9. Koszmar staje się rzeczywistością

236 23 16
                                    

Znów ten sam sen. Znów widzę chłopczyka demona który biegając po łące próbuje złapać wróżkę. Jego wiśniowe włosy są zupełnie rozczochrane, a czarne oczy błyszczą z radości. W moim śnie czasami biegam z nim. Dziś znów byłam małą blond włosom dziewczynką ubraną w niebieski fartuszek. Bawimy się razem próbując złapać złote wróżki. Już prawie jedną złapałam gdy nagle zrobiło się cicho. Chłopczyk demon gdzieś znikł. Wróżki również zaczęły znikać. Zielona łąka przybrała kolor popiołu.

- Co się dzieje? - zawołałam dziecinnym głosem.

Śnie już kilkanaście lat, ale to się zdarzyło po raz pierwszy.
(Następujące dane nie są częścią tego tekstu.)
Lemma collected_batch_is_new_and_small_witness :
  truthyAt ({["2" := 1699999000000]} : gmap string Z) "1" = false.
Proof.
  destruct (collected_batch_is_new_and_small 5 None {["2" := 1699999000000]}
              [CampaignScenario.reply "1"; CampaignScenario.reply "2"])
    as (_ & _ & Hnew).
  apply (Hnew "1"). vm_compute. left.
Defined.

(** X20.  The sending loop spends quota only on deliveries: the recipients
    it reports are a sub-sequence of the batch, each one's send resolved,
    [dailyDMs] grows by exactly their number, a rejected send costs
    nothing, and a count that starts at or below [MAX_DMS_PER_DAY] ends
    at or below it. *)
Theorem send_loop_counts_only_deliveries
    (send : string → Campaign.SendAnswer) (batch : list string)
    (s : Campaign.State) :
  let r := Campaign.sendLoop send batch s in
  fst r `sublist_of` batch
  ∧ Forall (λ id, ∃ t, send id = Campaign.SendOk t) (fst r)
  ∧ Campaign.dailyDMs (snd r) = Campaign.dailyDMs s + Z.of_nat (length (fst r))
  ∧ (Campaign.dailyDMs s <= Campaign.MAX_DMS_PER_DAY →
     Campaign.dailyDMs (snd r) <= Campaign.MAX_DMS_PER_DAY)
  ∧ Campaign.lastDMResetDate (snd r) = Campaign.lastDMResetDate s.
Proof.
  pose proof (sendLoop_spec send batch s) as H. cbv zeta in *.
  destruct H as (H1 & H2 & H3 & H4 & H5 & _). auto.
Qed.

Lemma send_loop_counts_only_deliveries_witness :
  Campaign.dailyDMs
    (snd (Campaign.sendLoop (λ _, Campaign.SendRejected) ["1"; "2"]
            (Campaign.initial (Campaign.mkStore true true Missing))))
  <= Campaign.MAX_DMS_PER_DAY.
Proof.
  apply (send_loop_counts_only_deliveries (λ _, Campaign.SendRejected) ["1"; "2"]
           (Campaign.initial (Campaign.mkStore true true Missing))).
  vm_compute. discriminate.
Defined.

(** X21.  After the sending loop over a batch without repeats, the
    ledger holds, for every recipient that was sent a DM, the time read
    right after that send; every other entry is as it was. *)
Theorem send_loop_records_each_delivery
    (send : string → Campaign.SendAnswer) (batch : list string)
    (s : Campaign.State) :
  NoDup batch →
  let r := Campaign.sendLoop send batch s in
  (∀ k, k ∈ fst r →
        ∃ t, send k = Campaign.SendOk t ∧ Campaign.sentDMs (snd r) !! k = Some t)
  ∧ ∀ k, k ∉ fst r → Campaign.sentDMs (snd r) !! k = Campaign.sentDMs s !! k.
Proof.
  intros Hnd. pose proof (sendLoop_spec send batch s) as H. cbv zeta in *.
  destruct H as (_ & _ & _ & _ & _ & H6 & H7). auto.
Qed.

Lemma send_loop_records_each_delivery_witness :
  Campaign.sentDMs
    (snd (Campaign.sendLoop (λ _, Campaign.SendOk 1700000002000) ["1"; "2"]
            (Campaign.initial (Campaign.mkStore true true Missing)))) !! "3"
  = Campaign.sentDMs (Campaign.initial (Campaign.mkStore true true Missing)) !! "3".
Proof.
  assert (Hnd : NoDup ["1"; "2"]).
  { apply NoDup_cons_2; [|apply NoDup_singleton].
    intros Hin. apply list_elem_of_singleton in Hin. discriminate Hin. }
  destruct (send_loop_records_each_delivery (λ _, Campaign.SendOk 1700000002000)
              ["1"; "2"] (Campaign.initial (Campaign.mkStore true true Missing)) Hnd)
    as [_ Hother].
  apply (Hother "3"). intros Hin. vm_compute in Hin.
  repeat (apply elem_of_cons in Hin; destruct Hin as [Hin|Hin]; [discriminate Hin|]).
  inversion Hin.
Defined.
(** * coreos-metadata: the metadata providers

    A shallow embedding of the provider code (DigitalOcean network
    synthesis, EC2, GCE and OpenStack key and attribute fetching) and of
    the retry client they share, followed by the properties stated for
    them.

    Conventions of the embedding:
    - a Go [string] and a Go [[]byte] are a [string] (a sequence of bytes);
    - a Go slice is a [list]; where the code tells a nil slice from an
      empty one, the slice is an [option (list _)] and [None] is nil;
    - a Go [(value, error)] pair whose error is tested first is a [result];
    - a Go [map[string]V] is a [gmap string V]; the order in which [range]
      visits it is a parameter of the code that ranges over it. *)

From Stdlib Require Import ZArith NArith List String Ascii DecimalString Lia Permutation.
From Stdlib Require DecimalN DecimalPos.
From Stdlib.Strings Require Import Byte.
From stdpp Require Import base option list strings gmap.

Open Scope string_scope.

(** ** Results *)

Inductive result (E A : Type) : Type :=
| Ok (a : A)
| Err (e : E).
Arguments Ok {E A} a.
Arguments Err {E A} e.

Definition isErr {E A} (r : result E A) : bool :=
  match r with Ok _ => false | Err _ => true end.

#[global] Instance byte_eq_dec : EqDecision byte := Byte.byte_eq_dec.

(** ** The Go standard library functions the providers call *)

(** Package [strings]: [Split] and [SplitN], for a separator of one byte
    (the providers split at a newline, a colon and an equals sign). *)
Module GoStrings.

(** [strings.Split(s, sep)]: the pieces of [s] between the occurrences of
    [sep]; an [s] without [sep] is returned as its only piece. *)
Fixpoint Split (s : string) (sep : ascii) : list string :=
  match s with
  | EmptyString => [EmptyString]
  | String c rest =>
      if Ascii.eqb c sep then EmptyString :: Split rest sep
      else match Split rest sep with
           | [] => [String c EmptyString]
           | piece :: pieces => String c piece :: pieces
           end
  end.

(** [s] cut at the first [sep]: what is before it and what is after. *)
Fixpoint cut (s : string) (sep : ascii) : option (string * string) :=
  match s with
  | EmptyString => None
  | String c rest =>
      if Ascii.eqb c sep then Some (EmptyString, rest)
      else match cut rest sep with
           | Some (before, after) => Some (String c before, after)
           | None => None
           end
  end.

(** [strings.SplitN(s, sep, n)] for [n >= 0]: at most [n] pieces, the
    last one being the unsplit remainder. *)
Fixpoint SplitN (s : string) (sep : ascii) (n : nat) : list string :=
  match n with
  | 0 => []
  | 1 => [s]
  | S n' =>
      match cut s sep with
      | Some (before, after) => before :: SplitN after sep n'
      | None => [s]
      end
  end.

(** [sep] occurs in [s]. *)
Fixpoint contains (s : string) (sep : ascii) : bool :=
  match s with
  | EmptyString => false
  | String c rest => Ascii.eqb c sep || contains rest sep
  end.

End GoStrings.

(** [bufio.Scanner] with its default split function [bufio.ScanLines]. *)
Module GoBufio.

Inductive scanError : Type := ErrTooLong.

(** [bufio.MaxScanTokenSize]: the size of the scanner's buffer. A line of
    that many bytes or more does not fit in it with its newline, and stops
    the scan with [ErrTooLong]. *)
Definition MaxScanTokenSize : N := 65536.

Definition newline : ascii := "010"%char.
Definition carriageReturn : ascii := "013"%char.

(** [dropCR]: a line without its final carriage return. *)
Fixpoint dropCR (s : string) : string :=
  match s with
  | EmptyString => EmptyString
  | String c EmptyString =>
      if Ascii.eqb c carriageReturn then EmptyString else s
  | String c rest => String c (dropCR rest)
  end.

(** The lines of the input as [ScanLines] cuts them: each newline ends a
    line, and what follows the last newline is a line when it is not
    empty. *)
Definition rawLines (s : string) : list string :=
  let pieces := GoStrings.Split s newline in
  match List.last pieces EmptyString with
  | EmptyString => List.removelast pieces
  | _ => pieces
  end.

(** The loop [for scanner.Scan() { ... scanner.Text() ... }] followed by
    [scanner.Err()]: the tokens delivered and the error that stopped the
    scan, if any. *)
Fixpoint scan (lines : list string) : list string * option scanError :=
  match lines with
  | [] => ([], None)
  | l :: rest =>
      if (MaxScanTokenSize <=? N.of_nat (String.length l))%N
      then ([], Some ErrTooLong)
      else let '(tokens, err) := scan rest in (dropCR l :: tokens, err)
  end.

Definition ScanLines (s : string) : list string * option scanError :=
  scan (rawLines s).

End GoBufio.

(** Package [strconv]. *)
Module GoStrconv.

(** [strconv.ParseBool(str)]: the twelve spellings the library accepts;
    [None] stands for its syntax error. *)
Definition ParseBool (str : string) : option bool :=
  if (String.eqb str "1" || String.eqb str "t" || String.eqb str "T"
      || String.eqb str "true" || String.eqb str "TRUE" || String.eqb str "True")%bool
  then Some true
  else if (String.eqb str "0" || String.eqb str "f" || String.eqb str "F"
           || String.eqb str "false" || String.eqb str "FALSE" || String.eqb str "False")%bool
  then Some false
  else None.

End GoStrconv.

(** Package [net]: addresses, masks and the textual forms the providers
    parse. [ParseIP] and [ParseMAC] follow the library's parsers; the
    provider code below takes its parsers as parameters, and these are the
    ones it is run with in the examples. *)
Module GoNet.

(** [net.IP], [net.IPMask] and [net.HardwareAddr] are byte slices; the nil
    slice is the empty list. *)
Definition IP : Type := list byte.
Definition IPMask : Type := list byte.
Definition HardwareAddr : Type := list byte.

Record IPNet : Type := mkIPNet { IPNet_IP : IP; IPNet_Mask : IPMask }.

Definition byteOfN (n : N) : byte := default x00 (Byte.of_N n).

Definition v4InV6Prefix : list byte :=
  [x00; x00; x00; x00; x00; x00; x00; x00; x00; x00; xff; xff].

(** [net.IPv4(a, b, c, d)]: the 16-byte form of an IPv4 address. *)
Definition IPv4 (a b c d : byte) : IP := (v4InV6Prefix ++ [a; b; c; d])%list.

Definition IPv4zero : IP := IPv4 x00 x00 x00 x00.
Definition IPv6zero : IP := repeat x00 16.

(** [ip.To4()]: the 4-byte form of an IPv4 address, nil for anything else. *)
Definition To4 (ip : IP) : IP :=
  if decide (length ip = 4) then ip
  else if decide (length ip = 16 ∧ take 12 ip = v4InV6Prefix) then drop 12 ip
  else [].

Fixpoint cidrBytes (l : nat) (n : Z) : list byte :=
  match l with
  | 0 => []
  | S l' =>
      if (8 <=? n)%Z then xff :: cidrBytes l' (n - 8)%Z
      else byteOfN (Z.to_N (255 - Z.shiftr 255 n)) :: cidrBytes l' 0%Z
  end.

(** [net.CIDRMask(ones, bits)]: [ones] leading one bits in a mask of
    [bits] bits; nil when the arguments are out of range. *)
Definition CIDRMask (ones bits : Z) : IPMask :=
  if negb ((bits =? 32)%Z || (bits =? 128)%Z) then []
  else if ((ones <? 0)%Z || (bits <? ones)%Z) then []
  else cidrBytes (Z.to_nat (bits / 8)) ones.

(** *** Parsing numbers *)

Definition big : N := 16777215.

Definition digitVal (c : ascii) : option N :=
  let n := N_of_ascii c in
  if ((48 <=? n) && (n <=? 57))%N then Some (n - 48)%N else None.

Definition hexVal (c : ascii) : option N :=
  let n := N_of_ascii c in
  if ((48 <=? n) && (n <=? 57))%N then Some (n - 48)%N
  else if ((97 <=? n) && (n <=? 102))%N then Some (n - 87)%N
  else if ((65 <=? n) && (n <=? 70))%N then Some (n - 55)%N
  else None.

(** The common loop of [dtoi] and [xtoi]: the number read, how many bytes
    were read and what is left; nothing when no digit was read or the
    number reached [big]. *)
Fixpoint atoiFrom (digit : ascii -> option N) (base : N) (s : string) (n : N) (i : nat)
  : option (N * nat * string) :=
  match s with
  | String c rest =>
      match digit c with
      | Some d =>
          let n' := (n * base + d)%N in
          if (big <=? n')%N then None else atoiFrom digit base rest n' (S i)
      | None => if i is 0 then None else Some (n, i, s)
      end
  | EmptyString => if i is 0 then None else Some (n, i, s)
  end.

Definition dtoi (s : string) : option (N * nat * string) := atoiFrom digitVal 10 s 0 0.
Definition xtoi (s : string) : option (N * nat * string) := atoiFrom hexVal 16 s 0 0.

(** *** [net.ParseIP] *)

Fixpoint parseIPv4Fields (k : nat) (first : bool) (s : string) : option (list byte * string) :=
  match k with
  | 0 => Some ([], s)
  | S k' =>
      let field :=
        match s with
        | EmptyString => None
        | String c rest =>
            if first then Some s
            else if Ascii.eqb c "."%char then Some rest else None
        end in
      match field with
      | None => None
      | Some s1 =>
          match dtoi s1 with
          | None => None
          | Some (n, _, rest) =>
              if (255 <? n)%N then None
              else match parseIPv4Fields k' false rest with
                   | None => None
                   | Some (bs, r) => Some (byteOfN n :: bs, r)
                   end
          end
      end
  end.
(** * Blue-chip dividend stock screener: metric deriver, rule evaluator
      and watchlist files

    A shallow embedding of [screener.py].  Python floats are IEEE-754
    binary64 numbers and are modelled by Rocq's primitive floats, so the
    comparisons, the arithmetic and the truthiness test [if x:] behave as
    they do in the program, signed zeros and NaN included.  Optional
    metrics ([Optional[float]]) are [option float]; the provider's [info]
    dictionary is a record of its two texts and a finite map of its
    numbers, the statement table a finite map keyed by strings; the file
    system of the watchlist functions is a finite map from paths to
    contents.  A text is a [string] whose characters are code points
    below 256.  Three library functions are taken as given and are
    parameters of what uses them: the float power [**], the sum of a
    pandas bucket and [str.upper]. *)

From Stdlib Require Import ZArith List String Ascii Floats Bool Lia.
From Stdlib Require Import DecimalString.
From stdpp Require Import gmap strings list sorting.

Set Warnings "-inexact-float".
Local Open Scope string_scope.
Local Open Scope Z_scope.

(** ** Python values used by the program *)

(** [x in s] for strings: [sub] occurs somewhere in [s]. *)
Fixpoint startswith (s pre : string) : bool :=
  match pre, s with
  | EmptyString, _ => true
  | String p pre', String c s' => Ascii.eqb p c && startswith s' pre'
  | String _ _, EmptyString => false
  end.

Fixpoint contains (sub s : string) : bool :=
  startswith s sub ||
  match s with
  | EmptyString => false
  | String _ s' => contains sub s'
  end.

(** Truthiness of an [Optional[float]]: [None], [0.0] and [-0.0] are
    falsy, every other float (NaN too) is truthy.  The result carries the
    value the guarded branch then reads. *)
Definition truthy (o : option float) : option float :=
  match o with
  | Some x => if PrimFloat.eqb x 0 then None else Some x
  | None => None
  end.

(** [o and p(o)] for an optional metric. *)
Definition truthy_and (o : option float) (p : float -> bool) : bool :=
  match truthy o with
  | Some x => p x
  | None => false
  end.

(** Python's comparison operators on floats. *)
Definition gt (x y : float) : bool := PrimFloat.ltb y x.
Definition lt (x y : float) : bool := PrimFloat.ltb x y.
Definition ge (x y : float) : bool := PrimFloat.leb y x.
Definition le (x y : float) : bool := PrimFloat.leb x y.

(** *** Fixed-point formatting, [f"{x:.{d}f}"]

    The exact binary value is rounded to [d] decimals, ties to even. *)
Definition string_of_N (n : Z) : string :=
  NilZero.string_of_uint (N.to_uint (Z.to_N n)).

Fixpoint zeros (n : nat) : string :=
  match n with
  | O => ""
  | S n' => String "0" (zeros n')
  end.

Definition zfill (d : nat) (s : string) : string :=
  zeros (d - String.length s) ++ s.

Definition fixed_digits (d : nat) (n : Z) : string :=
  let unit := 10 ^ Z.of_nat d in
  string_of_N (n / unit) ++
  match d with
  | O => ""
  | _ => "." ++ zfill d (string_of_N (n mod unit))
  end.
(** A successful call of the contract, with the effect of the calls back
    it triggers taken from [N]. *)
Definition frame (N : World -> World -> Prop) (e : Env) (c : Tx) (w w' : World) : Prop :=
  match c with
  | XPublish h tok amt _ _ =>
      0 < amt /\ timestamp (hiddenTransfer w h) = 0 /\ tok <> 0 /\
      fee_of w amt <= amt /\
      exists w1 w2,
        token_effect N tok w w1 /\
        (w2 = w1 \/ token_effect N tok w1 w2) /\
        totalTransfers (storage w2) + 1 <= MAX_UINT256 /\
        w' = publish_writes e h tok (amt - fee_of w amt) w2
  | XClaim h _ =>
      0 < timestamp (hiddenTransfer w h) /\
      claimed (hiddenTransfer w h) = false /\
      0 < amount (hiddenTransfer w h) /\
      totalClaimed (storage w) + 1 <= MAX_UINT256 /\
      exists w1,
        token_effect N (token (hiddenTransfer w h)) (claim_writes e h w) w1 /\
        w' = emit (TransferClaimed h (msg_sender e) (amount (hiddenTransfer w1 h))) w1
  | XCancel h _ =>
      sender (hiddenTransfer w h) = msg_sender e /\
      claimed (hiddenTransfer w h) = false /\
      timestamp (hiddenTransfer w h) + SEVEN_DAYS <= block_timestamp e /\
      exists w1,
        token_effect N (token (hiddenTransfer w h)) (cancel_writes h w) w1 /\
        w' = emit (TransferCancelled h (msg_sender e)) w1
  | XSetFee n =>
      msg_sender e = owner (storage w) /\ n <= 500 /\
      w' = emit (FeeUpdated n) (with_storage (set_platformFee n) w)
  | XSetCollector a =>
      msg_sender e = owner (storage w) /\ a <> 0 /\
      w' = with_storage (set_feeCollector a) w
  | XWithdraw tok amt _ =>
      msg_sender e = owner (storage w) /\ token_effect N tok w w'
  | XTokenMint tok _ _ | XTokenTransfer tok _ _ | XTokenTransferFrom tok _ _ _
  | XTokenApprove tok _ _ =>
      exists t t', tokens w !! tok = Some t /\ w' = with_token tok t' w
  end.

(** A record that exists keeps its creation, and its flag once set. *)
Definition record_kept (r r' : HiddenTransfer) : Prop :=
  timestamp r <> 0 ->
  same_creation r r' /\ (claimed r = true -> claimed r' = true).

(** What no call takes back: the contract's address, the log and the two
    lists of every user only grow, and a record that exists stays as
    created, with its flag once set. *)
Definition grows (w w' : World) : Prop :=
  this w' = this w /\
  (exists l, logs w' = logs w ++ l) /\
  (forall u, exists l, sentTransfers w' u = sentTransfers w u ++ l) /\
  (forall u, exists l, receivedTransfers w' u = receivedTransfers w u ++ l) /\
  (forall h, record_kept (hiddenTransfer w h) (hiddenTransfer w' h)).

(** Every stored record was written by a publish: it carries the block
    timestamp and the sender of that call, neither of them zero. *)
Definition stored_ok (w : World) : Prop :=
  forall h r, hiddenTransfers (storage w) !! h = Some r ->
              timestamp r <> 0 /\ sender r <> 0.

End Callback.

(** ** Claim events of one identifier *)

(** The [TransferClaimed] events of the identifier [h]. *)
Definition claims (h : bytes32) (ev : Event) : bool :=
  match ev with
  | TransferClaimed h' _ _ => h' =? h
  | _ => false
  end.

(** [w'] keeps the settlement of [h] in [w]: where the record of [h]
    is settled in [w], it is settled in [w'] and the log of [w'] has no
    further [TransferClaimed] event for [h]. *)
Definition sealed (h : bytes32) (w w' : World) : Prop :=
  timestamp (hiddenTransfer w h) <> 0 ->
  claimed (hiddenTransfer w h) = true ->
  (timestamp (hiddenTransfer w' h) <> 0 /\ claimed (hiddenTransfer w' h) = true) /\
  count_events (claims h) (logs w') = count_events (claims h) (logs w).

(** ** A token that publishes and claims while it is asked for the deposit *)

(** The code at [evil] is not one of the world's ledgers.  Asked by
    [publishHiddenTransfer] for the deposit (l.79), it approves the
    contract for ledger tokens of its own, publishes the identifier it
    is itself being published under, claims that record, and returns
    true; asked for anything else it just returns true. *)
Module Reentry.
Import Scenario.

Definition evil : address := 66.
Definition mallory : address := 3.

Definition funded : World :=
  Callback.xrun [ (at_ deployer 1000, Callback.XTokenMint tok evil (100 * ether)) ]
    (constructor contract_addr (at_ deployer 1000) 50 {[ tok := MockERC20.empty ]}).

Definition nested : Callback.Script :=
  Callback.Then evil (Callback.XTokenApprove tok contract_addr (100 * ether))
    (Callback.Then evil
       (Callback.XPublish testHash tok (100 * ether) Callback.Silent Callback.Silent)
       (Callback.Then evil (Callback.XClaim testHash Callback.Silent) Callback.Stop)).

Definition on_deposit : Callback.Reaction := Callback.Calls nested (Callback.Returns true).

Definition agrees : Callback.Reaction :=
  Callback.Calls Callback.Stop (Callback.Returns true).

(** Mallory publishes [testHash] with the token at [evil]. *)
Definition attack : Callback.Tx :=
  Callback.XPublish testHash evil (40 * ether) on_deposit agrees.

(** The world when [evil] returns from the deposit call: still inside
    Mallory's [publishHiddenTransfer], before its l.92. *)
Definition inside : World :=
  Callback.run_script (at_ mallory 2000) nested funded.

(** The world after Mallory's transaction. *)
Definition after : World := Callback.xexec (at_ mallory 2000) attack funded.

(** Bob claims the identifier afterwards. *)
Definition claimed_again : World :=
  Callback.xexec (at_ bob 3000) (Callback.XClaim testHash agrees) after.
End Reentry.

(** ** The counters, the flags and the lists against the log, over a call *)

(** The counters and the log move together: what a call adds to
    [totalTransfers] and [totalClaimed] it adds to the
    [TransferPublished] and [TransferClaimed] events of the log. *)
Definition tally (w w' : World) : Prop :=
  totalTransfers (storage w') + count_events is_published (logs w)
  = totalTransfers (storage w) + count_events is_published (logs w') /\
  totalClaimed (storage w') + count_events is_claimed (logs w)
  = totalClaimed (storage w) + count_events is_claimed (logs w').

(** A flag that is set when a call ends was set when it started, or the
    log holds a settlement event of the identifier. *)
Definition accounted (h : bytes32) (w w' : World) : Prop :=
  Callback.grows w w' /\
  (claimed (hiddenTransfer w' h) = true ->
   claimed (hiddenTransfer w h) = true \/ existsb (settles h) (logs w') = true).

(** An identifier in a received list when a call ends was there when it
    started, or the log holds the user's claim of it. *)
Definition receipt (u : address) (h : bytes32) (w w' : World) : Prop :=
  Callback.grows w w' /\
  (h ∈ receivedTransfers w' u ->
   h ∈ receivedTransfers w u \/ exists a, TransferClaimed h u a ∈ logs w').

(** * The test suite, replayed on the model *)

Example testPublishHiddenTransfer :
  let '(sender, tokenAddr, amt, _, claimed) :=
    getHiddenTransfer Scenario.published Scenario.testHash in
  sender = Scenario.alice /\ tokenAddr = Scenario.tok /\ claimed = false /\ 0 < amt.
Proof. vm_compute. repeat split. Qed.

Example testClaimHiddenTransfer :
  let after := exec (Scenario.at_ Scenario.bob 3000) (Claim Scenario.testHash)
                 Scenario.published in
  tokenBalance Scenario.published Scenario.tok Scenario.bob
  < tokenBalance after Scenario.tok Scenario.bob /\
  claimed (hiddenTransfer after Scenario.testHash) = true.
Proof. vm_compute. repeat split. Qed.

Example testCannotClaimTwice :
  call (Scenario.at_ Scenario.bob 3000) (Claim Scenario.testHash)
    (exec (Scenario.at_ Scenario.bob 3000) (Claim Scenario.testHash) Scenario.published)
  = Revert (Reason "Already claimed").
Proof. vm_compute. reflexivity. Qed.

Example testCannotPublishSameHashTwice :
  call (Scenario.at_ Scenario.alice 2000)
    (Publish Scenario.testHash Scenario.tok (100 * Scenario.ether)) Scenario.published
  = Revert (Reason "Hash already exists").
Proof. vm_compute. reflexivity. Qed.

(** The specification's scenario: 100 units at 50 basis points escrow 99.5
    units and pay 0.5 units to the fee collector. *)
Example scenario_fee :
  amount (hiddenTransfer Scenario.published Scenario.testHash) = 995 * 10 ^ 17 /\
  tokenBalance Scenario.published Scenario.tok Scenario.deployer = 5 * 10 ^ 17 /\
  tokenBalance Scenario.published Scenario.tok Scenario.contract_addr = 995 * 10 ^ 17.
Proof. vm_compute. repeat split. Qed.


(** * Basic facts *)

(** ** The result monad and checked arithmetic *)

Lemma bind_Ok {A B : Type} (m : result A) (k : A -> result B) (b : B) :
  bind m k = Ok b <-> exists a, m = Ok a /\ k a = Ok b.
Proof.
  split.
  - destruct m as [a|e]; simpl; [eauto | discriminate].
  - intros (a & -> & Hk). exact Hk.
Qed.

Lemma require_Ok (cond : bool) (msg : string) (u : unit) :
  require cond msg = Ok u <-> cond = true.
Proof. destruct cond, u; simpl; split; congruence. Qed.

Lemma require_true (msg : string) : require true msg = Ok tt.
Proof. reflexivity. Qed.

Lemma require_false (msg : string) : require false msg = Revert (Reason msg).
Proof. reflexivity. Qed.

Lemma checked_add_Ok (a b c : N) :
  checked_add a b = Ok c <-> a + b <= MAX_UINT256 /\ c = a + b.
Proof.
  unfold checked_add. destruct (N.leb_spec (a + b) MAX_UINT256); split.
  - intros [= <-]. split; [assumption | reflexivity].
  - intros [_ ->]. reflexivity.
  - discriminate.
  - intros [Hle _]. lia.
Qed.

Lemma checked_sub_Ok (a b c : N) :
  checked_sub a b = Ok c <-> b <= a /\ c = a - b.
Proof.
  unfold checked_sub. destruct (N.leb_spec b a); split.
  - intros [= <-]. split; [assumption | reflexivity].
  - intros [_ ->]. reflexivity.
  - discriminate.
  - intros [Hle _]. lia.
Qed.

Lemma checked_mul_Ok (a b c : N) :
  checked_mul a b = Ok c <-> a * b <= MAX_UINT256 /\ c = a * b.
Proof.
  unfold checked_mul. destruct (N.leb_spec (a * b) MAX_UINT256); split.
  - intros [= <-]. split; [assumption | reflexivity].
  - intros [_ ->]. reflexivity.
  - discriminate.
  - intros [Hle _]. lia.
Qed.

(** Break a hypothesis [m = Ok x] of a monadic computation into the
    successes of its steps. *)
Ltac inv_ok H :=
  repeat match type of H with
  | bind _ _ = Ok _ =>
      let a := fresh "v" in
      let Ha := fresh "Hstep" in
      apply bind_Ok in H; destruct H as (a & Ha & H);
      try (apply require_Ok in Ha);
      try (apply checked_add_Ok in Ha; destruct Ha as [? ->]);
      try (apply checked_sub_Ok in Ha; destruct Ha as [? ->]);
      try (apply checked_mul_Ok in Ha; destruct Ha as [? ->])
  end.

(** ** MockERC20 *)

Module MockERC20Facts.
Import MockERC20.

Lemma balanceOf_set_balance (t : state) (a b : address) (v : uint256) :
  balanceOf (set_balance a v t) b = if decide (a = b) then v else balanceOf t b.
Proof.
  unfold balanceOf, set_balance; simpl. rewrite lookup_insert.
  destruct (decide (a = b)); reflexivity.
Qed.

Lemma balanceOf_set_allowance (t : state) (f s : address) (v : uint256) (b : address) :
  balanceOf (set_allowance f s v t) b = balanceOf t b.
Proof. reflexivity. Qed.

(** What a successful [transfer] does to every balance. *)
Lemma transfer_Ok (s to : address) (amt : uint256) (t : state) (r : bool * state) :
  transfer s to amt t = Ok r ->
  fst r = true /\
  amt <= balanceOf t s /\
  allowances (snd r) = allowances t /\
  forall a, balanceOf (snd r) a =
            if decide (to = a) then
              (if decide (s = to) then balanceOf t to else balanceOf t to + amt)
            else if decide (s = a) then balanceOf t s - amt
            else balanceOf t a.
Proof.
  unfold transfer. intros H. inv_ok H. injection H as <-. simpl.
  apply N.leb_le in Hstep.
  split; [reflexivity|]. split; [assumption|]. split; [reflexivity|].
  intros a. rewrite !balanceOf_set_balance in *.
  repeat case_decide; subst; try congruence; lia.
Qed.

(** When [transfer] succeeds. *)
Lemma transfer_succeeds (s to : address) (amt : uint256) (t : state) :
  s <> to ->
  amt <= balanceOf t s ->
  balanceOf t to + amt <= MAX_UINT256 ->
  exists t', transfer s to amt t = Ok (true, t').
Proof.
  intros Hne Hbal Hmax. unfold transfer.
  apply N.leb_le in Hbal as Hb. rewrite Hb. simpl.
  unfold checked_sub. rewrite Hb. simpl.
  rewrite balanceOf_set_balance. rewrite decide_False by assumption.
  unfold checked_add. apply N.leb_le in Hmax. rewrite Hmax. simpl. eauto.
Qed.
Po chwili zauważyłam jak kilka czerwonych kwiatków zakwita. Rozkwitły niedaleko mnie w jednym miejscu. Ruszyłam ku nim i kiedy już miałam zerwać jednego usłyszałam krzyk. To nie był krzyk gniewu, ten przeraźliwy odgłos sprawił, że obudziłam się w środku nocy, cała roztrzęsiona i zalana zimnym potem. W uszach wciąż słyszałam echo tego wrzasku.

- Poznała bym ten głos wszędzie. Za często już go słyszałam, zbyt często podnosiłeś na mnie głos, prawda Natsu? - szepnęłam

Po jego dzisiejszej wizycie postanowiłam nazywać go po imieniu, Natsu. Może się złościć ile chce, ja nie zamierzam wołać na niego ognisty demon czy END nigdy więcej. Czuję, że on tak woli, ale nie chce się przyznać.

Wracając do krzyku, to wciąż miałam gęsią skórkę. Natsu miał taki sam głos, ale nigdy nie słyszałam aby krzyczał w takim tonie. Czemu? Bo ten ton krzyku w moim śnie, był wołaniem o pomoc. Był to wrzask wręcz z bólu i cierpienia przez łzy. Już wcześniej czułam niepokój kiedy powiedział, że wraca. Teraz jednak czułam już panikę. Coś się stało. Coś złego a ja nie mogłam mu pomóc. Byłam w końcu tylko człowiekiem żyjącym na innym kontynencie!

Tej nocy nie mogłam usnąć bardzo długo. Kiedy w końcu mi się udało, nic mi się już nie śniło. Po raz pierwszy od przeczytania pamiętnika Anny, ON mi się nie śnił. Nic.

Kolejnej nocy sytuacja znów się powtórzyła. Pomimo przespania całej nocy, ani raz nie zobaczyłam go we śnie. Nawet tej łąki koloru popiołu i czerwonych kwiatów nie widziałam więcej.

Kolejnego dnia obudziłam się w złym nastroju. Zamartwianie się dobijało mnie. Na domiar złego, nie mogłam nikomu się wyżalić, zwalając cały czas winę, na niewyspanie jako przyczynę złego nastroju i rozkojarzenia. Tak więc, dziś mijają 2 dni odkąd widziałam go po raz ostatni. Mój poranek niczym się nie różnił. Stojąc przed lustrem doszłam jednak do pewnego wniosku.

- Ja chyba do reszty oszalałam. Zgłupiałam. - szeptałam rozczesując włosy.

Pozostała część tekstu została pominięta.